Само небо ополчилось на короля.
Дожди, невиданное наводнение весной 1787 года, потом внезапная засуха, страшное градобитие 13 июля, опустошившее поля Западной Франции, – все это уничтожило одно за другим все посевы и, наконец, вызвало катастрофический неурожай. Крестьяне сократили продажу зерна, а горожанам мэры некоторых городов советовали выходить в поле и есть траву.
После того как град уничтожил 60 миль плодородной пашни и принес сто миллионов убытков, наступила ужасная зима – самая жестокая после 1709 года. Морозы в минус восемнадцать градусов обрушились на Францию, невиданный слой снега покрыл землю. Сена замерзла вплоть до Гавра, чего не случалось никогда в истории, Луара – до Нанта, что касается каналов, то они были скованы льдом повсеместно. Остановились вмерзшие в лед баржи с продуктами. В их трюмах гнили зерно, сыр, овощи. Почти прервалось сообщение между городами, ибо обозы застревали на заснеженных дорогах. Вследствие этого в Париже цена четырехфунтового хлеба поднялась с 8 до 15 су.

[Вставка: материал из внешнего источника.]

Lemma fingerprint_binds_material_witness :
  let D := demo_digest in
  exists d, keyset_material_fingerprint (demo_keyset 3) = Ok d /\
    (demo_keyset 3 = with_epoch (demo_keyset 4) (keyset_epoch (demo_keyset 3)) \/
     value_collision (material_value (demo_keyset 3)) (material_value (demo_keyset 4))).
Proof.
  intros D. eexists. split; [vm_compute; reflexivity|].
  refine (proj2 (fingerprint_binds_material (demo_keyset 3) (demo_keyset 4) _ _ _ _ _));
    [apply demo_keyset_wf; apply is_u64_small; reflexivity..|vm_compute; reflexivity|vm_compute; reflexivity].
Defined.

(** Signatures of the identity key cannot be replayed across purposes: the
    bytes signed to endorse a keyset are never the bytes signed to revoke one,
    and neither are the bytes of an attestation statement, whatever the digests
    and the caller's nonce are. *)
Theorem signed_payloads_disjoint `{DigestLaws} k dr s n be br bs :
  valid_utf8 dr -> wf_opt n ->
  keyset_endorsement_payload k = Ok be ->
  keyset_revocation_payload dr = Ok br ->
  attestation_statement k n = Ok s -> canonicalize (AttestationStatement_value s) = Ok bs ->
  be <> br /\ be <> bs /\ br <> bs.
Proof.
  intros Hdr Hn (d & Hd & He)%result_bind_Ok Hr Hs Hbs.
  pose proof (endorsement_wf d (jcs_sha256_hex_valid _ _ Hd)) as We.
  pose proof (revocation_wf dr Hdr) as Wr.
  pose proof (canon_value_wf s (statement_wf _ _ _ Hn Hs)) as Ws.
  split_and!; intros <-.
  - by pose proof (canonicalize_inj _ _ _ We Wr He Hr).
  - by pose proof (canonicalize_inj _ _ _ We Ws He Hbs).
  - by pose proof (canonicalize_inj _ _ _ Wr Ws Hr Hbs).
Qed.

Lemma signed_payloads_disjoint_witness :
  let D := demo_digest in
  exists s be br bs, attestation_statement (demo_keyset 1) None = Ok s /\
    keyset_endorsement_payload (demo_keyset 1) = Ok be /\ keyset_revocation_payload "sha256:00" = Ok br /\
    canonicalize (AttestationStatement_value s) = Ok bs /\ be <> br /\ be <> bs /\ br <> bs.
Proof.
  intros D.
  destruct (attestation_statement (demo_keyset 1) None) as [s|] eqn:Es; [|vm_compute in Es; discriminate Es].
  destruct (keyset_endorsement_payload (demo_keyset 1)) as [be|] eqn:Ee; [|vm_compute in Ee; discriminate Ee].
  destruct (keyset_revocation_payload "sha256:00") as [br|] eqn:Er; [|vm_compute in Er; discriminate Er].
  destruct (canonicalize (AttestationStatement_value s)) as [bs|] eqn:Eb;
    [|vm_compute in Es; injection Es as <-; vm_compute in Eb; discriminate Eb].
  exists s, be, br, bs. split; [reflexivity|]. split; [reflexivity|]. split; [reflexivity|].
  split; [exact Eb|].
  refine (signed_payloads_disjoint (H0 := demo_digest_laws) (demo_keyset 1) "sha256:00" s None be br bs
            _ _ Ee Er Es Eb); [apply valid_utf8b_sound; reflexivity|exact I].
Defined.
(* ===== verification/Revocation.v ===== *)
(** * Keyset revocations

    Model of [src/aggregator/revocation_store.rs], and of the key provider trait
    of [src/aci/keys.rs] as far as the service signs with it. *)
From S2P Require Import Prelude Json Canonical Identity Fs.
Import Types.

(** ** Keys: the trait [KeyProvider] *)

Inductive KeyError :=
| UnknownReceiptKeyId (key_id : string)
| UnknownE2eeKeyId (key_id : string)
| UnsupportedAlgo (algo : string)
| Crypto (reason : string)
| Quote (reason : string).

Class KeyProvider : Type := {
  identity_public_key : PublicKeyMaterial;
  sign_keyset_endorsement : string -> result KeyError string;
  sign_keyset_revocation : string -> result KeyError string;
  receipt_keys : list KeyedPublicKey;
  sign_receipt : string -> string -> result KeyError string;
}.

(** ** The store *)

Record RevocationSignature := { rs_algo : string; value_hex : string }.

Record RevocationStatement := {
  rv_workload_id : string;
  rv_workload_keyset_digest : string;
  purpose : string;
  revocation : RevocationSignature;
  revoked_at : Z;
}.

#[export] Instance RevocationSignature_eq_dec : EqDecision RevocationSignature.
Proof. solve_decision. Defined.
#[export] Instance RevocationStatement_eq_dec : EqDecision RevocationStatement.
Proof. solve_decision. Defined.

Definition revocation_purpose : string := KEYSET_REVOCATION_PURPOSE.

Definition RevocationStatement_new (workload_id workload_keyset_digest algo value_hex : string)
    (revoked_at : Z) : RevocationStatement :=
  {| rv_workload_id := workload_id;
     rv_workload_keyset_digest := workload_keyset_digest;
     purpose := revocation_purpose;
     revocation := {| rs_algo := algo; value_hex := value_hex |};
     revoked_at := revoked_at |}.

Record RevocationStore := {
  store_path : option Path;
  statements : list RevocationStatement;
}.

Definition in_memory : RevocationStore := {| store_path := None; statements := [] |}.

Section store.
Context `{JsonCodec (list RevocationStatement)}.

(** The read is matched on, so its error is a value here. *)
Definition open_store (path : Path) : Io RevocationStore := fun w =>
  let '(read, w') := read_to_string path w in
  let statements :=
    match read with
    | Ok text =>
        if is_blank text then Ok []
        else map_err (fun e => {| kind := InvalidData;
               message := "invalid revocation store " +:+ path_display path +:+ ": " +:+ e |})
             (from_str text)
    | Err e => match kind e with NotFound => Ok [] | _ => Err e end
    end in
  ((fun l => {| store_path := Some path; statements := l |}) <$> statements, w').

Definition list_statements (s : RevocationStore) : list RevocationStatement := statements s.

Definition is_revoked (s : RevocationStore) (workload_keyset_digest : string) : bool :=
  existsb (fun st => String.eqb (rv_workload_keyset_digest st) workload_keyset_digest) (statements s).

Definition persist (s : RevocationStore) (statements : list RevocationStatement) : Io unit :=
  match store_path s with
  | None => mret tt
  | Some path =>
      create_dir_all path.1 ≫= fun _ =>
      io_of_result (map_err (fun e => {| kind := InvalidData; message := e |})
        (to_string_pretty statements)) ≫= fun text =>
      let tmp := with_extension path "json.tmp" in
      fs_write tmp (text +:+ newline) ≫= fun _ => fs_rename tmp path
  end.

(** The statement is pushed under the lock, then the whole set is persisted. *)
Definition record (s : RevocationStore) (st : RevocationStatement) (w : World) :
    result io_error unit * RevocationStore * World :=
  if existsb (fun x => String.eqb (rv_workload_keyset_digest x) (rv_workload_keyset_digest st))
       (statements s)
  then (Ok tt, s, w)
  else
    let s' := {| store_path := store_path s; statements := statements s ++ [st] |} in
    let '(r, w') := persist s' (statements s') w in (r, s', w').
End store.

(** ** Properties *)

Definition digests (s : RevocationStore) : list string := map rv_workload_keyset_digest (statements s).

Lemma is_revoked_elem s d : is_revoked s d = true <-> d ∈ digests s.
Proof.
  unfold is_revoked, digests. rewrite existsb_exists, list_elem_of_fmap. split.
  - intros (st & Hin & E%String.eqb_eq). exists st. split; [done|]. by apply list_elem_of_In.
  - intros (st & -> & Hin). exists st. split; [by apply list_elem_of_In|]. apply String.eqb_refl.
Qed.

(** The invariant of the store: one statement per digest. *)
Definition store_inv (s : RevocationStore) : Prop := NoDup (digests s).

(** What a statement is once it fits its Rust type. *)
Definition wf_statement (st : RevocationStatement) : Prop :=
  valid_utf8 (rv_workload_id st) /\ valid_utf8 (rv_workload_keyset_digest st) /\ valid_utf8 (purpose st)
  /\ valid_utf8 (rs_algo (revocation st)) /\ valid_utf8 (value_hex (revocation st)) /\ is_u64 (revoked_at st).

Section properties.
Context `{JsonCodec (list RevocationStatement)}.

(** The file of the store reads back as the store. *)
Definition synced (s : RevocationStore) (w : World) : Prop :=
  forall p, store_path s = Some p -> (open_store p (settled w)).1 = Ok s.

Lemma record_known s st w :
  rv_workload_keyset_digest st ∈ digests s -> record s st w = (Ok tt, s, w).
Proof.
  intros Hin. unfold record. apply is_revoked_elem in Hin. unfold is_revoked in Hin. by rewrite Hin.
Qed.

Lemma record_new s st w :
  rv_workload_keyset_digest st ∉ digests s ->
  record s st w =
  let s' := {| store_path := store_path s; statements := statements s ++ [st] |} in
  let '(r, w') := persist s' (statements s') w in (r, s', w').
Proof.
  intros Hin. unfold record. rewrite <- is_revoked_elem in Hin. unfold is_revoked in Hin.
  by destruct (existsb _ _).
Qed.

(** Persisting to a file is an atomic write of the printed statements. *)
Lemma persist_spec s l p w r w' :
  store_path s = Some p -> persist s l w = (r, w') ->
  match r with
  | Ok _ => exists t, to_string_pretty l = Ok t /\ files w' !! p = Some (t +:+ newline)
  | Err _ => files w' !! p = files w !! p
  end.
Proof.
  intros Hp. unfold persist. rewrite Hp. destruct (to_string_pretty l) as [t|e] eqn:Et.
  - intros E. assert (Ew : write_atomic p (t +:+ newline) w = (r, w')).
    { rewrite <- E. unfold write_atomic, mbind, io_bind, io_of_result.
      by destruct (create_dir_all _ w) as [[]?]. }
    apply write_atomic_spec in Ew as [Ew _]. destruct r; [eauto|done].
  - unfold mbind, io_bind, io_of_result, create_dir_all, with_fault.
    by destruct (faults w) as [|[]]; intros [= <- <-].
Qed.
End properties.

(** Recording a revocation takes effect at once and for good, whatever the
    file system does: the digest is revoked afterwards, every earlier statement
    stays in its place, at most one statement is added, no digest is ever
    listed twice, and a digest that is already revoked leaves the store and the
    files alone. *)
Theorem record_revokes `{JsonCodec (list RevocationStatement)} s st w r s' w' :
  store_inv s -> record s st w = (r, s', w') ->
  is_revoked s' (rv_workload_keyset_digest st) = true /\ store_inv s' /\ store_path s' = store_path s /\
  (statements s' = statements s ++ [st] \/ (statements s' = statements s /\ r = Ok tt /\ w' = w)).
Proof.
  intros Hinv. destruct (decide (rv_workload_keyset_digest st ∈ digests s)) as [Hin|Hin].
  - rewrite record_known by done. intros [= <- <- <-]. rewrite is_revoked_elem. split_and!; auto.
  - rewrite record_new by done. cbn zeta. destruct (persist _ _ w) as [r' w''].
    intros [= <- <- <-]. rewrite is_revoked_elem. unfold store_inv, digests in *. cbn. rewrite map_app.
    split; [set_solver|]. split; [|by auto].
    apply NoDup_app. split; [done|]. split; [|apply NoDup_singleton]. set_solver.
Qed.

(** A successful revocation survives a restart: when the file of the store
    agreed with it, it still does after [record] returned [Ok]. *)
Theorem record_durable `{JsonCodec (list RevocationStatement), !JsonCodecLaws (list RevocationStatement) (Forall wf_statement)}
    s st w s' w' :
  synced s w -> Forall wf_statement (statements s) -> wf_statement st ->
  record s st w = (Ok tt, s', w') -> synced s' w'.
Proof.
  intros Hs Hwf Hst. destruct (decide (rv_workload_keyset_digest st ∈ digests s)) as [Hin|Hin].
  { rewrite record_known by done. by intros [= <- <-]. }
  rewrite record_new by done. cbn zeta. set (s1 := {| store_path := _ |}).
  destruct (persist s1 _ w) as [r w1] eqn:Ep. intros [= Er <- <-] p Hp. subst r.
  pose proof (persist_spec _ _ p _ _ _ Hp Ep) as (t & Ht & Hf).
  apply codec_roundtrip in Ht as (Hr & Hb & Hu); [|by apply Forall_app; auto].
  unfold open_store, read_to_string, with_fault, settled. cbn [files faults].
  rewrite Hf, Hu. cbn. by rewrite Hb, Hr, <- Hp.
Qed.

(** A revocation whose write failed is not retried: the digest is revoked
    in memory, so a second [record] of it reports success without writing, and
    a restart reads a store in which the digest is not revoked. *)
Theorem record_retry_after_failure `{JsonCodec (list RevocationStatement)} s st w e s' w' p :
  synced s w -> store_path s = Some p -> is_revoked s (rv_workload_keyset_digest st) = false ->
  record s st w = (Err e, s', w') ->
  record s' st w' = (Ok tt, s', w') /\ (open_store p (settled w')).1 = Ok s /\ s' <> s.
Proof.
  intros Hs Hp Hn. assert (Hin : rv_workload_keyset_digest st ∉ digests s).
  { intros Hin%is_revoked_elem. congruence. }
  rewrite record_new by done. cbn zeta. set (s1 := {| store_path := _ |}).
  destruct (persist s1 _ w) as [r w1] eqn:Ep. intros [= Er <- <-]. subst r. split_and!.
  - apply record_known. unfold digests, s1. cbn [statements]. rewrite map_app.
    apply elem_of_app. right. constructor.
  - pose proof (persist_spec _ _ p _ _ _ Hp Ep) as Hf. cbn in Hf. specialize (Hs p Hp).
    unfold open_store, read_to_string, with_fault, settled in *. cbn [files faults] in *. rewrite Hf. by destruct (files w !! p).
  - intros E. apply (f_equal statements) in E. cbn in E. apply (f_equal length) in E.
    rewrite length_app in E. cbn in E. lia.
Qed.

(** ** A concrete store *)

Definition demo_statement (d : string) : RevocationStatement :=
  RevocationStatement_new "sha256:01" d "ecdsa-secp256k1" "ff" 1700000000.

#[export] Instance RevocationSignature_countable : Countable RevocationSignature.
Proof.
  refine (inj_countable' (fun s => (rs_algo s, value_hex s))
    (fun p => {| rs_algo := p.1; value_hex := p.2 |}) _). by intros [].
Defined.
#[export] Instance RevocationStatement_countable : Countable RevocationStatement.
Proof.
  refine (inj_countable'
    (fun s => (rv_workload_id s, rv_workload_keyset_digest s, purpose s, revocation s, revoked_at s))
    (fun '(a, b, c, d, e) => {| rv_workload_id := a; rv_workload_keyset_digest := b; purpose := c;
                                revocation := d; revoked_at := e |}) _). by intros [].
Defined.

Definition demo_codec : JsonCodec (list RevocationStatement) := countable_codec _.

Definition demo_path : Path := ("/state", "revocations.json").
Definition demo_store : RevocationStore := {| store_path := Some demo_path; statements := [] |}.
Definition demo_world (fs : list (option Fault)) : World := {| files := ∅; faults := fs |}.

Lemma record_revokes_witness :
  is_revoked (record (H := demo_codec) demo_store (demo_statement "sha256:aa") (demo_world [])).1.2
    "sha256:aa" = true.
Proof.
  pose (x := record (H := demo_codec) demo_store (demo_statement "sha256:aa") (demo_world [])).
  refine (proj1 (record_revokes (H := demo_codec) demo_store (demo_statement "sha256:aa") (demo_world [])
    x.1.1 x.1.2 x.2 _ _)); [apply NoDup_nil_2|vm_compute; reflexivity].
Defined.

Lemma demo_statement_wf d : valid_utf8b d = true -> wf_statement (demo_statement d).
Proof. intros Hd. repeat split; try (by apply valid_utf8b_sound); done. Qed.

Lemma record_durable_witness :
  let C := demo_codec in
  let x := record demo_store (demo_statement "sha256:aa") (demo_world []) in
  synced x.1.2 x.2.
Proof.
  intros C x.
  refine (record_durable (H := demo_codec) (JsonCodecLaws0 := _) demo_store (demo_statement "sha256:aa")
    (demo_world []) x.1.2 x.2 _ _ _ _).
  - apply (codec_laws_weaken _ (fun _ => True)); [done|apply countable_codec_laws].
  - intros p [= <-]. reflexivity.
  - constructor.
  - apply demo_statement_wf. reflexivity.
  - vm_compute. reflexivity.
Defined.

Lemma record_retry_after_failure_witness :
  let C := demo_codec in
  let w := demo_world [None; Some (mkFault "disk full" 1)] in
  let x := record demo_store (demo_statement "sha256:aa") w in
  record x.1.2 (demo_statement "sha256:aa") x.2 = (Ok tt, x.1.2, x.2) /\
  (open_store demo_path (settled x.2)).1 = Ok demo_store /\ x.1.2 <> demo_store.
Proof.
  intros C w x.
  refine (record_retry_after_failure (H := demo_codec) demo_store (demo_statement "sha256:aa") w
    {| kind := OtherIo; message := "disk full" |} x.1.2 x.2 demo_path _ _ _ _);
    [|reflexivity|reflexivity|vm_compute; reflexivity].
  intros p [= <-]. vm_compute. reflexivity.
Defined.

В Провансе погибла треть оливковых деревьев, а оставшиеся так пострадали, что с них рассчитывали получить плоды только через два года. Такое же бедствие охватило Лангедок. В Виварэ и Севеннах погибли целые каштановые рощи, а также весь хлеб и корм в горах, а на равнинах Рона два месяца не входила в берега. Голодные бунты вспыхнули по всему королевству, от Прованса до Бургундии, от Бретани до Эльзаса. Крестьяне и рабочие грабили продовольственные склады и останавливали обозы с продуктами. Напрасно правительство истратило сорок миллионов ливров на хлеб, напрасно я и многие другие аристократы пожертвовали по четыреста тысяч для помощи голодающим и влезли в долги. Пуату, Турень, Орлеан, Нормандия, Иль-де-Франс, Пикардия, Шампань, Нивернэ, Овернь, Лангедок – ничто не могло остановить этой лавины бунтов. Чернь в эту зиму ненавидела аристократов как никогда ранее. Зарево пожаров окрасило ночное небо Франции. Пьяницы и бездельники собирались в шайки и грабили благонамеренных граждан. Удивляли мягкость и бездействие королевской власти. Восстания, несмотря на голод и разбойников, может быть, пришли бы к концу, но их делала неодолимыми уверенность, что они одобрены, и одобрены именно теми, кому поручено было подавить их.
Только некоторые из аристократов заслужили не ненависть, а любовь черни – те, что изменили своему классу. Герцог Орлеанский, например, из династии Бурбонов, был кумиром парижской толпы. Она носила его на руках, а после освобождения герцога из-под ареста он приобрел статус великомученика за свободу. Правда, тот, кто был при дворе и лучше понимал обстановку, прекрасно знал подоплеку этого мученичества: желание герцога выйти из тени и, возможно, возвести на трон Орлеанскую династию. Было известно, какие подлые и гнусные памфлеты против королевы он финансировал и как просто отрекался от своих сообщников, когда приходилось туго.
Зимой были подсчитаны собранные налоги. Сбор податей составлял 503 миллиона ливров, расход казны 629 миллионов. Королевству предстояло либо разориться, либо измениться. Была введена запоздалая экономия, сокращены расходы на праздники и балы, но все эти усилия сводились на нет одним словом – поздно. Сэкономленные суммы с уханьем исчезали в бочку Данаид финансового дефицита и ничего, по существу, не изменяли.
Особенно чернь не любила Марию Антуанетту. Искаженный образ королевы был создан ее недругами, много лет печатавшими против нее лживые памфлеты и обвинявшие во всех смертных грехах. Она никогда никого не преследовала за это и, в силу своей гордости, делала вид, что не замечает памфлетов. Вследствие этого появились совсем нелепые слухи о том, что Австриячка грабит Францию и все деньги отсылает на родину, в Австрию, что она содержит сотню своих любовников и что все ее комнаты в Версале отделаны чистыми брильянтами… К королеве надежно прилипло прозвище мадам Дефицит. Она была виновна во всем…
На Людовика XVI, напротив, возлагали надежды во спасение отечества. Бытовало мнение, что короля нужно вырвать из порочного круга братьев, теток и жены, и вот тогда, освобожденный, он спасет Францию, станет предтечей ее нового могущества. Так считали люди, именовавшие себя «патриотами» и жаждавшие перемен.